Aim of the exercise - Print, in exact form, the lines below from the one containing "-7 = 2 * q + r /\ Z.abs r < Z.abs 2 /\" through the one containing "Ok (Continue (Frame 1 (<[0%nat := q]>", and omit all others.

Record extracts -
Lemma authorize_covers_descendants_witness :
  exists v,
    authorize RBACDemo.ingenEnggHM (VStr Permission.READ)
      (VTarget (RBACDemo.path ["InGen"; "Engineering"; "job789"; "Interview1"]))
    = Ok v /\ truthy v = true.
Proof.
  apply (authorize_covers_descendants RBACDemo.ingenEnggHM
           (map VStr [Permission.READ; Permission.CREATE; Permission.UPDATE;
                      Permission.DELETE])
           Permission.READ "InGen" ["Engineering"; "job789"] ["Interview1"]
           (RBACDemo.path ["InGen"; "Engineering"; "job789"]));
    try reflexivity; [now left | left; now left].
Defined.

(** X4.  An authorization is inherited: when [authorize] gives a truthy
    answer on a target, it gives the same answer on every target whose
    address starts with the address of the first. *)
Theorem authorize_inherited
    (this : Role) (a : string) (t t' : Target) (v : Val) :
  authorize this (VStr a) (VTarget t) = Ok v ->
  truthy v = true ->
  String.prefix (uri t) (uri t') = true ->
  authorize this (VStr a) (VTarget t') = Ok v.
Proof.
  intros H Hv Hpre.
  destruct (authorize_truthy_elim this a t v H Hv)
    as [Ha [ps [Hps [[rt [Hin Hrt]] _]]]].
  rewrite (authorize_valid this ps a t Hps Ha) in H.
  rewrite (authorize_valid this ps a t' Hps Ha).
  destruct (List.find (uri_starts_with t) (targets this));
    [| injection H as <-; discriminate].
  destruct (List.find (uri_starts_with t') (targets this)) eqn:E; [exact H |].
  apply (find_none _ _ E) in Hin.
  rewrite uri_starts_with_prefix in Hin, Hrt.
  rewrite (prefix_trans _ _ _ Hrt Hpre) in Hin. discriminate.
Qed.
(** [-1 >>> 1] prints 2147483647, [-1 >> 1] prints -1, [1 << 33]
    prints 2. *)
Example run_shifts :
  main no_methods no_parameters
    (main_is (method_of 2 1
             [0x02; 0x10; 1; 0x7c; 0xb6; 0; 0;
              0x02; 0x10; 1; 0x7a; 0xb6; 0; 0;
              0x04; 0x10; 33; 0x78; 0xb6; 0; 0; 0xb1]))
    class_file_t open_class parse_class close_class 30 command_line =
    Ok (Exit 0 [2147483647; -1; 2] []).
Proof. reflexivity. Qed.

(** The sum of 1..10 by a loop with a backward [goto] prints 55. *)
Example run_loop :
  main no_methods no_parameters
    (main_is (method_of 2 2
             [0x03; 0x3b; 0x04; 0x3c; 0x1b; 0x10; 10; 0xa3; 0; 13;
              0x1a; 0x1b; 0x60; 0x3b; 0x84; 1; 1; 0xa7; 0xff; 0xf3;
              0x1a; 0xb6; 0; 0; 0xb1]))
    class_file_t open_class parse_class close_class 200 command_line =
    Ok (Exit 0 [55] []).
Proof. vm_compute. reflexivity. Qed.

(** [sub(7, 5)] through [invokestatic] prints 2: the arguments reach the
    callee in the order they were pushed. *)
Example run_call :
  main sub_class_methods two_parameters
    (main_is (method_of 2 1
             [0x10; 7; 0x10; 5; 0xb8; 0; 2; 0xb6; 0; 0; 0xb1]))
    class_file_t open_class parse_class close_class 20 command_line =
    Ok (Exit 0 [2] []).
Proof. reflexivity. Qed.

(** Without its one argument [main] writes the usage line and leaves with
    status 1; a file that cannot be opened, a file that does not close, a
    class without [main()] and a [main()] that returns a value each fail an
    assertion. *)
Example run_main_exits :
  main no_methods no_parameters (main_is print_method)
    class_file_t open_class parse_class close_class 10 ["jvm"]%string =
    Ok (Exit 1 [] [("USAGE: jvm <class file>" ++ newline)%string]) /\
  main no_methods no_parameters (main_is print_method)
    class_file_t (fun _ => None) parse_class close_class 10 command_line =
    Err AssertFail /\
  main no_methods no_parameters (main_is print_method)
    class_file_t open_class parse_class (fun _ => -1) 10 command_line =
    Err AssertFail /\
  main no_methods no_parameters (fun _ _ _ => None)
    class_file_t open_class parse_class close_class 10 command_line =
    Err AssertFail /\
  main no_methods no_parameters (main_is (method_of 1 1 [0x04; 0xac]))
    class_file_t open_class parse_class close_class 10 command_line =
    Err AssertFail /\
  main no_methods no_parameters (main_is print_method)
    class_file_t open_class parse_class close_class 10 command_line =
    Ok (Exit 0 [5] []).
Proof. repeat split; reflexivity. Qed.

(** ** Further instances *)

(** An allocation on a heap that already holds one array. *)
Lemma execute_heap_extends_witness :
  let w := World [[1; 7]] [] in
  let w' := World [[1; 7]; [3; 0; 0; 0]] [] in
  execute no_methods no_parameters 10 allocate_method [] empty_class w =
    Ok (void_result, w') /\
  heap_extends (heap w) (heap w').
Proof.
  intros w w'.
  assert (H : execute no_methods no_parameters 10 allocate_method []
                empty_class w = Ok (void_result, w')) by reflexivity.
  split; [exact H|].
  exact (execute_heap_extends no_methods no_parameters 10 allocate_method []
           empty_class w void_result w' H).
Defined.

(** A print after one line was already printed. *)
Lemma execute_output_extends_witness :
  let w := World [] [9] in
  let w' := World [] [9; 5] in
  execute no_methods no_parameters 10 print_method [0] empty_class w =
    Ok (void_result, w') /\
  output_extends (stdout w) (stdout w').
Proof.
  intros w w'.
  assert (H : execute no_methods no_parameters 10 print_method [0]
                empty_class w = Ok (void_result, w')) by reflexivity.
  split; [exact H|].
  exact (execute_output_extends no_methods no_parameters 10 print_method [0]
           empty_class w void_result w' H).
Defined.

(** [INT32_MIN - 1], which wraps. *)
Lemma wrapping_arithmetic_witness :
  let f := Frame 0 [-2147483648; 1] 2 [] in
  (exact_result i_isub = Some (fun a b => a - b) /\
   fetch isub_method f = Ok (Some i_isub)) /\
  exists r,
    step no_methods no_parameters void_callee empty_class isub_method f
      empty_world =
      Ok (Continue (Frame 1 (<[0%nat := r]> [-2147483648; 1]) 1 [])
            empty_world) /\
    is_int32 r /\
    r mod 2 ^ 32 = (-2147483648 - 1) mod 2 ^ 32 /\
    (is_int32 (-2147483648 - 1) -> r = -2147483648 - 1).
Proof.
  intros f. split; [split; reflexivity|].
  exact (wrapping_arithmetic no_methods no_parameters void_callee empty_class
           isub_method f empty_world i_isub (fun a b => a - b)
           (-2147483648) 1 eq_refl eq_refl eq_refl eq_refl).
Defined.

(** [-7 / 2] and [-7 % 2]. *)
Lemma idiv_irem_spec_witness :
  let f := Frame 0 [-7; 2] 2 [] in
  (is_int32 (-7) /\ is_int32 2 /\ 2 <> 0 /\
   ~ (-7 = INT32_MIN /\ 2 = -1)) /\
  exists q r,
    -7 = 2 * q + r /\ Z.abs r < Z.abs 2 /\
    (0 <= -7 -> 0 <= r) /\ (-7 <= 0 -> r <= 0) /\
    is_int32 q /\ is_int32 r /\
    step no_methods no_parameters void_callee empty_class idiv_method f
      empty_world =
      Ok (Continue (Frame 1 (<[0%nat := q]> [-7; 2]) 1 []) empty_world) /\
    step no_methods no_parameters void_callee empty_class irem_method f
      empty_world =
      Ok (Continue (Frame 1 (<[0%nat := r]> [-7; 2]) 1 []) empty_world).
Proof.
  intros f.
  assert (Ha : is_int32 (-7)) by (unfold is_int32, INT32_MIN, INT32_MAX; lia).
  assert (Hb : is_int32 2) by (unfold is_int32, INT32_MIN, INT32_MAX; lia).
  assert (Hnz : 2 <> 0) by lia.
  assert (Hnm : ~ (-7 = INT32_MIN /\ 2 = -1)) by lia.
  split; [auto|].
  exact (proj2 (proj2 (idiv_irem_spec no_methods no_parameters void_callee
           empty_class idiv_method irem_method f empty_world (-7) 2
           eq_refl eq_refl eq_refl eq_refl Ha Hb)) Hnz Hnm).
Defined.

(** [ineg] on 5, and again. *)
Lemma ineg_twice_witness :
  let f := Frame 0 [5] 1 [] in
  let f1 := Frame 1 [-5] 1 [] in
  (fetch ineg_method f = Ok (Some i_ineg) /\ is_int32 5) /\
  step no_methods no_parameters void_callee empty_class ineg_method f
    empty_world = Ok (Continue f1 empty_world) /\
  step no_methods no_parameters void_callee empty_class
    (method_of 1 0 [0; 0x74]) f1 empty_world =
    Ok (Continue (Frame 2 [5] 1 []) empty_world).
Proof.
  intros f f1.
  assert (H5 : is_int32 5) by (unfold is_int32, INT32_MIN, INT32_MAX; lia).
  split; [split; [reflexivity|exact H5]|].
  pose proof (ineg_twice no_methods no_parameters void_callee empty_class
                ineg_method f empty_world 5 eq_refl eq_refl H5)
    as (Hstep & _ & Hback).
  split; [exact Hstep|].
  exact (Hback void_callee empty_class (method_of 1 0 [0; 0x74]) eq_refl).
Defined.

Your solution -
    -7 = 2 * q + r /\ Z.abs r < Z.abs 2 /\
    (0 <= -7 -> 0 <= r) /\ (-7 <= 0 -> r <= 0) /\
    is_int32 q /\ is_int32 r /\
    step no_methods no_parameters void_callee empty_class idiv_method f
      empty_world =
      Ok (Continue (Frame 1 (<[0%nat := q]> [-7; 2]) 1 []) empty_world) /\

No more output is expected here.